What you have to do >>
Take the entries below and print only the lines from the one with "set_t_updated_at now (set_t_execution_state" through the one with "negb (bool_decide (e_kind e = OpDeactivate))", exactly as they stand, both ends included.

(Entries taken from a collection)
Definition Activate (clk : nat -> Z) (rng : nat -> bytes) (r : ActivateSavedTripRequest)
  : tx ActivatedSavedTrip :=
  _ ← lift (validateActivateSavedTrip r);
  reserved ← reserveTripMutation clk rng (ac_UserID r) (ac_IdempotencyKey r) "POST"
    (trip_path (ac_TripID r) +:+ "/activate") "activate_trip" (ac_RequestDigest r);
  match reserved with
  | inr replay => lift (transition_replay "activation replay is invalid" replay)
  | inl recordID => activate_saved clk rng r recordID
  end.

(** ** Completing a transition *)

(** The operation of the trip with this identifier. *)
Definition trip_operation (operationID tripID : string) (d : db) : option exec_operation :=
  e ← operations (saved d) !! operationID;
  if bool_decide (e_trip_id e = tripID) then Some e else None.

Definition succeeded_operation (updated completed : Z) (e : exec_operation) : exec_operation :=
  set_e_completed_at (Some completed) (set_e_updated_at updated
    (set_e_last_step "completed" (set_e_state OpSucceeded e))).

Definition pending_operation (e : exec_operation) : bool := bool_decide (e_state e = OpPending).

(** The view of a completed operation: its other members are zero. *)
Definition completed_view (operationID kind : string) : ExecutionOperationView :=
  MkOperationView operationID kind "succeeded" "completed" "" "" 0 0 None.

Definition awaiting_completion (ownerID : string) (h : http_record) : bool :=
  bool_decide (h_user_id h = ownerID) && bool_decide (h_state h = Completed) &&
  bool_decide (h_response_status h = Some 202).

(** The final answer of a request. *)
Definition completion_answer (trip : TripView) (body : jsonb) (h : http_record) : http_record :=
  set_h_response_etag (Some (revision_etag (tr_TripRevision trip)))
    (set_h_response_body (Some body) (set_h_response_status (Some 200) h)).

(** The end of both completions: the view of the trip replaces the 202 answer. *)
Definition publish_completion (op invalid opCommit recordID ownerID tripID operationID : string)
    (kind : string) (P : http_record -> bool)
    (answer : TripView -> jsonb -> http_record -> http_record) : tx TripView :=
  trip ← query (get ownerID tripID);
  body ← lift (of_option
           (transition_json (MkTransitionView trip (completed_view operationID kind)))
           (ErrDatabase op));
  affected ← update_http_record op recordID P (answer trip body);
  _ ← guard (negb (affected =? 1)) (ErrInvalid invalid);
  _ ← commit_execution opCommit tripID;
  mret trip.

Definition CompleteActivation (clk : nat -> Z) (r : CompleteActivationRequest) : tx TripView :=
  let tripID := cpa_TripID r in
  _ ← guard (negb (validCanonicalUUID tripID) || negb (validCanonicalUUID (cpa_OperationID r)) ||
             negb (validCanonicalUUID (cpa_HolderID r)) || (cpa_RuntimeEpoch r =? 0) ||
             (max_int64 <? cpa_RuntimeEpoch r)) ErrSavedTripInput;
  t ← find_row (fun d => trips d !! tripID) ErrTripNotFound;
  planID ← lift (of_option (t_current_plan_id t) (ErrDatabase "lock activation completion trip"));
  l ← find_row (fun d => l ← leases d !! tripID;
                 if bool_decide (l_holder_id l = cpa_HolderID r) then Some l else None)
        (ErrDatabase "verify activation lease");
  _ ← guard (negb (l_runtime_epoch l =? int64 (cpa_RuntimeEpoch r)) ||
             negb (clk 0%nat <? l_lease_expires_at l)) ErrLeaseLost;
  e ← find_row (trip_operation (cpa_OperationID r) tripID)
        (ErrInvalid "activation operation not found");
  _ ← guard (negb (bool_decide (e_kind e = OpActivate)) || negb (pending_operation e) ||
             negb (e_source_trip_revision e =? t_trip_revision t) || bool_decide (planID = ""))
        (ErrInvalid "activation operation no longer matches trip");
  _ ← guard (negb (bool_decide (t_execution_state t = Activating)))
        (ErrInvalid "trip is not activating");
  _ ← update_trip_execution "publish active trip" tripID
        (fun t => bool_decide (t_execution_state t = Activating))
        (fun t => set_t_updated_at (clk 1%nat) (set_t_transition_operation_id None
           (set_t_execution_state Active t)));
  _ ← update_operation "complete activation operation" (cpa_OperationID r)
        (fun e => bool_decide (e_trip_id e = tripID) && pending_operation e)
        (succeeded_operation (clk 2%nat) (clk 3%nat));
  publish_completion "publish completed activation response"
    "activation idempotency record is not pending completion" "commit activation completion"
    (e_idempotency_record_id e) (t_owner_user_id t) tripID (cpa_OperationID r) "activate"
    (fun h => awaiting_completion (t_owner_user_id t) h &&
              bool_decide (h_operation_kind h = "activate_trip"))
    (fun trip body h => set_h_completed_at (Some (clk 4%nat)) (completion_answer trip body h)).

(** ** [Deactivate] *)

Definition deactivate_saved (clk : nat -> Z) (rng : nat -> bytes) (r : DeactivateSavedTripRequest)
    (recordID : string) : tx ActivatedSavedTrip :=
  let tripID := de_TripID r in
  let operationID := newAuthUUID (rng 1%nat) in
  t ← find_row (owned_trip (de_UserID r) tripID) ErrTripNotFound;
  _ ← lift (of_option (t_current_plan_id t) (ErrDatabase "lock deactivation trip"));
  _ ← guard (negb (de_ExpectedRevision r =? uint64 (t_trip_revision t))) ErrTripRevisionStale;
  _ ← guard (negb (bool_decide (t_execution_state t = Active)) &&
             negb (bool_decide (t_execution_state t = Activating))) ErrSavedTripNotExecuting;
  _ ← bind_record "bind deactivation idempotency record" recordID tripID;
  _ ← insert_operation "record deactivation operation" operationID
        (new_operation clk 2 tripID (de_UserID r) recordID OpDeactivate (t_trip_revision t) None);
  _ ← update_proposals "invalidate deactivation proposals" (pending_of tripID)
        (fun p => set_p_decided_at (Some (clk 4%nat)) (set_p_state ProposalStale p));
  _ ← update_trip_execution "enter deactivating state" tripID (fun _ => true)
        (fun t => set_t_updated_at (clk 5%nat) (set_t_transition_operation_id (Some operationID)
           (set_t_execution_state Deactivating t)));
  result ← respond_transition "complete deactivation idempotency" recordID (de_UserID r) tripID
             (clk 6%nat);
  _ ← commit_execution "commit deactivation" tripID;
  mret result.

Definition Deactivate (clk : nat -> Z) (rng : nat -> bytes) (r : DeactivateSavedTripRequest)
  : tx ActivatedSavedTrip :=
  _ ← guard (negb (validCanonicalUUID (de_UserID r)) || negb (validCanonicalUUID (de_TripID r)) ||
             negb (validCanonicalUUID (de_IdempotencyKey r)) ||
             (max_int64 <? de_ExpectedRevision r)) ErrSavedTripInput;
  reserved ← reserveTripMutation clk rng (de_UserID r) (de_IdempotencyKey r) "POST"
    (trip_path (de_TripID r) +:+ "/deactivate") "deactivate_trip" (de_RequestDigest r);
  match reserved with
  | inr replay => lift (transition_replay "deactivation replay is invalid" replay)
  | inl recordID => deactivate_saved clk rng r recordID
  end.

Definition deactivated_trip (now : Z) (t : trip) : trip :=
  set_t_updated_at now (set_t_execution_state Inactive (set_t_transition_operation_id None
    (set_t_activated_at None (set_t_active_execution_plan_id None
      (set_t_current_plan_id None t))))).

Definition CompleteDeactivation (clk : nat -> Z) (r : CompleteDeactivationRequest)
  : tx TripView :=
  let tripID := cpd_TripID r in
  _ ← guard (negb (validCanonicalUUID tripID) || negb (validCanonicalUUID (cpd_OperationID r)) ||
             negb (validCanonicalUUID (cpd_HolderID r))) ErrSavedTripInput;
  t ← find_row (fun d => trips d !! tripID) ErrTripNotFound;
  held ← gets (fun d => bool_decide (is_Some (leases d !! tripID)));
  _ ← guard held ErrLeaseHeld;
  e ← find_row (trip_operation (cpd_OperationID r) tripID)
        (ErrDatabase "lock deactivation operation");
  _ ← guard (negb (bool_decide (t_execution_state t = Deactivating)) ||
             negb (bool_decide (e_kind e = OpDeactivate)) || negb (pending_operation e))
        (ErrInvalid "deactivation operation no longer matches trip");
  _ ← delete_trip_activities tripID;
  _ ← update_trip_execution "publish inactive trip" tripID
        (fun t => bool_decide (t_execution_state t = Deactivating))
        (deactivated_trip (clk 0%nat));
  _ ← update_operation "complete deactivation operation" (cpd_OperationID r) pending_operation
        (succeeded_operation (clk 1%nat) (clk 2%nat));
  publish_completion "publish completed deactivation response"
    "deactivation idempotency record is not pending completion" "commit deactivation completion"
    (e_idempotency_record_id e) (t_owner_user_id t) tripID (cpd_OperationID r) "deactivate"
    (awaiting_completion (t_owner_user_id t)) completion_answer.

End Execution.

Result >>
  set_t_updated_at now (set_t_execution_state Inactive (set_t_transition_operation_id None
    (set_t_activated_at None (set_t_active_execution_plan_id None
      (set_t_current_plan_id None t))))).

Definition CompleteDeactivation (clk : nat -> Z) (r : CompleteDeactivationRequest)
  : tx TripView :=
  let tripID := cpd_TripID r in
  _ ← guard (negb (validCanonicalUUID tripID) || negb (validCanonicalUUID (cpd_OperationID r)) ||
             negb (validCanonicalUUID (cpd_HolderID r))) ErrSavedTripInput;
  t ← find_row (fun d => trips d !! tripID) ErrTripNotFound;
  held ← gets (fun d => bool_decide (is_Some (leases d !! tripID)));
  _ ← guard held ErrLeaseHeld;
  e ← find_row (trip_operation (cpd_OperationID r) tripID)
        (ErrDatabase "lock deactivation operation");
  _ ← guard (negb (bool_decide (t_execution_state t = Deactivating)) ||
             negb (bool_decide (e_kind e = OpDeactivate)) || negb (pending_operation e))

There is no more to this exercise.